Men are more readily contented with no intellectual light than a little; and wherever they have been taught to acquire some knowledge in order to please others, they have most generally gone on to acquire more, to please themselves.

CHARLES CALEB COLTON

Lacon


The world of knowledge takes a crazy turn
When teachers themselves are taught to learn.

BERTOLT BRECHT

Life of Galileo


In things which we know, everyone will trust us ... and we may do as we please, and no one will like to interfere with us; and we are free, and masters of others; and these things will be really ours, for we shall turn them to our good.

PLATO

Lysis


What we know is built on what we do not know.

EDWARD COUNSEL

Maxims


Seek knowledge from the purest source.

EDWARD COUNSEL

Maxims


Is not the fraction which you know, in relation to their totality, what a single number is to infinity?

HONORÉ DE BALZAC

Seraphita

Tags: Honoré de Balzac


The greatest enemy of knowledge is not ignorance, it is the illusion of knowledge.

STEPHEN HAWKING

attributed, The Prism and the Rainbow


Knowledge will soon become folly, when good sense ceases to be its guardian.

WELLINS CALCOTT

Thoughts Moral and Divine


There is, perhaps, one universal truth about all forms of human cognition: the ability to deal with knowledge is hugely exceeded by the potential knowledge contained in man's environment. To cope with this diversity, man's perception, his memory, and his thought processes early become governed by strategies for protecting his limited capacities from the confusion of overloading.
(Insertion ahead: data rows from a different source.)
(* ===== verification/Dispatch.v ===== *)
(** * Dispatch: the binary frame API of core-api

    Models services/core-api/src/main.rs: the [Reader], [dispatch] with one
    handler per frame type, the mapping of errors, and [handle_binary] with its
    rate limit, counters and long poll.  The axum router and the database pool
    are I/O.  The clock of each transaction and the random
    values of a request are in its [Env]. *)
From Stdlib Require Import ZArith Lia.
From stdpp Require Import base list strings pretty relations.
From S2P Require Import Prelude Cursor Protocol Crypto Sql Identity CoreDb CoreApi.
#[export] Existing Instance FrameType.t_eq_dec.

(** ** The reader of frame bodies *)
Module Reader.
Definition t (A : Type) : Type := parser ApiError.t A.

Definition new (input : bytes) : cursor := Cursor input 0.
Definition take : Z → t bytes := ptake ApiError.InvalidInput.
Definition array (n : nat) : t (Prelude.array n) :=
  parray ApiError.InvalidInput ApiError.InvalidInput n.
Definition u8 : t Z := l ← take 1; mret (b2z (nth 0 l Init.Byte.x00)).
Definition i16 : t Z := a ← array 2; mret (as_i16 (from_be (arr a))).
Definition u64 : t Z := pbe ApiError.InvalidInput ApiError.InvalidInput 8.
(** [&self.bytes[self.position..]]; the position is within the slice. *)
Definition rest : t bytes := λ c,
  Ok (drop (Z.to_nat (cpos c)) (cbytes c), Cursor (cbytes c) (Z.of_nat (length (cbytes c)))).
Definition remaining_len : t Z := λ c,
  Ok (Z.max 0 (Z.of_nat (length (cbytes c)) - cpos c), c).
Definition finish : t unit := pfinish ApiError.InvalidInput.
(** [match body.u8()? { 0 => .., 1 => .., _ => return Err(InvalidInput) }] *)
Definition flag : t bool :=
  b ← u8;
  match b with
  | 0 => mret false
  | 1 => mret true
  | _ => plift (Err ApiError.InvalidInput)
  end.
End Reader.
We tend to perceive things schematically, for example, rather than in detail, or we represent a class of diverse things by some sort of averaged "typical instance."

JEROME S. BRUNER

Art as a Mode of Knowing


Our human knowledge is a candle burnt
On a dim altar to a sun-vast Truth.

SRI AUROBINDO

Gems from Sri Aurobindo


There's a vast difference between having a carload of miscellaneous facts sloshing around loose in your head and getting all mixed up in transit, and carrying the same assortment properly boxed and crated for convenient handling and immediate delivery.

GEORGE HORACE LORIMER

Letters from a Self-Made Merchant to His Son


Yet with great toil all that I can attain
By long experience, and in learned schools,
Is for to know my knowledge is but vain,
And those that think them wise, are greatest fools.

SIR WILLIAM ALEXANDER

EARL OF STIRLING, The Tragedy of Croesus


The true method of knowledge is experiment.

WILLIAM BLAKE

All Religions are One


Although humans have existed on this planet for perhaps 2 million years, the rapid climb to modern civilization within the last 200 years was possible due to the fact that the growth of scientific knowledge is exponential; that is, its rate of expansion is proportional to how much is already known. The more we know, the faster we can know more. For example, we have amassed more knowledge since World War II than all the knowledge amassed in our 2-million-year evolution on this planet. In fact, the amount of knowledge that our scientists gain doubles approximately every 10 to 20 years.

MICHIO KAKU

Hyperspace


An investment in knowledge always pays the best interest.

BENJAMIN FRANKLIN

The Way to Wealth: Ben Franklin on Money and Success

Tags: Benjamin Franklin


Knowledge is power. Power to do evil ... or power to do good. Power itself is not evil. So knowledge itself is not evil.

VERONICA ROTH

Allegiant


How dangerous is the acquirement of knowledge and how much happier that man is who believes his native town to be the world, than he who aspires to be greater than his nature will allow.

MARY SHELLEY

Frankenstein


You have to live to really know things.

DAN SIMMONS

Hyperion


It's a hard talk for a man to say I don't know; it hurts his pride: but should not the pretending he does, hurt it much more?

FULKE GREVILLE

Maxims


I do not approve the maxim which desires a man to know a little of everything. Superficial knowledge, knowledge without principles, is almost always useless and sometimes harmful knowledge.